The battle for Wall Street cash has become a crucial subtext in the 2012 campaign, which is shaping up to focus heavily on federal banking and markets policies and the struggling economy.

Top Republicans have courted major U.S. bank executives and financiers, arguing that Obama’s policies have hurt them, while Democrats are seeking to turn the erosion of support on Wall Street to their populist advantage.

Obama’s ties to Wall Street donors could complicate Democratic plans to paint Republicans as puppets of the financial industry, particularly in light of the Occupy Wall Street protests that have gone global over the past week.

via Obama still flush with cash from financial sector despite frosty relations – The Washington Post.

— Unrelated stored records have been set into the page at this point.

(** The row's ['row_id'], when it has one, is an [int] (a [bool] is one). *)
Definition int_row_id (row : Row) : bool :=
  match dict_get (data row) "row_id" with
  | None | Some (VInt _) | Some (VBool _) => true
  | _ => false
  end.

(** The counter [load_from_disk] arrives at over rows with integer ids,
    starting from [next]. *)
Fixpoint next_after (rows_data : list dict) (next : Z) : Z :=
  match rows_data with
  | [] => next
  | row_data :: rest =>
      match dict_get row_data "row_id" with
      | Some (VInt n) => next_after rest (if n >=? next then n + 1 else next)
      | Some (VBool b) => next_after rest (if Z.b2z b >=? next then Z.b2z b + 1 else next)
      | _ => next_after rest next
      end
  end.

(** The table as [load_from_disk] rebuilds it from its two files. *)
Definition reloaded (t : Table) : Table :=
  mkTable (schema t) (rows t) (next_after (map data (rows t)) 1).

(** The same table names, and for each the same schema and the same rows. *)
Definition reproduces (tables loaded : gmap string Table) : Prop :=
  forall name,
    match tables !! name, loaded !! name with
    | Some t, Some t' => schema t' = schema t /\ rows t' = rows t
    | None, None => True
    | _, _ => False
    end.

(** The round trip through the directory [fs], into a new engine. *)
Definition round_trip (tables : gmap string Table) (fs : gmap string Document) : Prop :=
  exists loaded,
    StorageEngine.init (StorageEngine.save_to_disk tables fs) = Ok loaded /\
    reproduces tables loaded.

(** Every schema file of the directory belongs to a table of the engine. *)
Definition owned_schema_files (tables : gmap string Table) (fs : gmap string Document) : Prop :=
  forall f doc,
    fs !! f = Some doc -> StorageEngine.endswith f "_schema.json" = true ->
    exists name, f = StorageEngine.schema_file name /\ is_Some (tables !! name).

(** The states the round trip is proved for. *)
Definition well_named (tables : gmap string Table) : Prop :=
  forall name t, tables !! name = Some t -> is_identifier name = true.

Definition integer_row_ids (tables : gmap string Table) : Prop :=
  forall name t, tables !! name = Some t -> forallb int_row_id (rows t) = true.

(** A table whose one column is called [row_id], and one row in it. *)
Definition row_id_column_db : Database :=
  let db0 := fst (DatabaseOps.create_table Scenario.empty_db
                    (mkTableSchema "t" [mkColumn "row_id" TEXT []] None)) in
  fst (DatabaseOps._execute_insert db0 "t" [VStr "x"]).

End PersistSpec.

Module RowIdSpec.

(** The operations on a table. *)
Inductive TableOp : Type :=
  | OpInsert (row : Row)
  | OpUpdate (assignments : dict) (where_clause : option Condition)
  | OpDelete (where_clause : option Condition).

(** The id the counter gave in a call of [insert]: the ['row_id'] the call
    wrote into a row that came without one. *)
Definition assigned (row row' : Row) : list Z :=
  if dict_contains (data row) "row_id" then []
  else match dict_get (data row') "row_id" with
       | Some (VInt n) => [n]
       | _ => []
       end.

(** One operation: the table after it, whether it raised or not, and the
    id it assigned. *)
Definition step (t : Table) (op : TableOp) : Table * list Z :=
  match op with
  | OpInsert row =>
      let '(t', row', _) := TableOps.insert t row in (t', assigned row row')
  | OpUpdate assignments where_clause =>
      (fst (TableOps.update t assignments where_clause), [])
  | OpDelete where_clause => (fst (TableOps.delete t where_clause), [])
  end.

(** A sequence of operations: the final table and the ids assigned, in
    the order of assignment. *)
Fixpoint run (t : Table) (ops : list TableOp) : Table * list Z :=
  match ops with
  | [] => (t, [])
  | op :: rest =>
      let '(t1, ids1) := step t op in
      let '(t2, ids2) := run t1 rest in
      (t2, ids1 ++ ids2)
  end.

Can anyone explain why donors would contribute to candidates against their interests?  Or do these donors think that Democrats would be far more likely to bail they out again than Republicans?  What all is going on here?

Creative destruction

One side effect of the foreclosure crisis:  Many banks do not want to hold and pay taxes on run-down properties that no one will ever want to buy.  So they are razing the decrepit buildings that plague so many of our big cities and are donating the lots to new land banks.  These, in turn,  are making the land available for next to nothing for new development and neighborhood improvement projects.  (These include churches, which in some cases are getting land for expansion for pennies.) Thus we have an example of capitalism’s “creative destruction.”

See Banks turn to demolition of foreclosed properties to ease housing-market pressures – The Washington Post.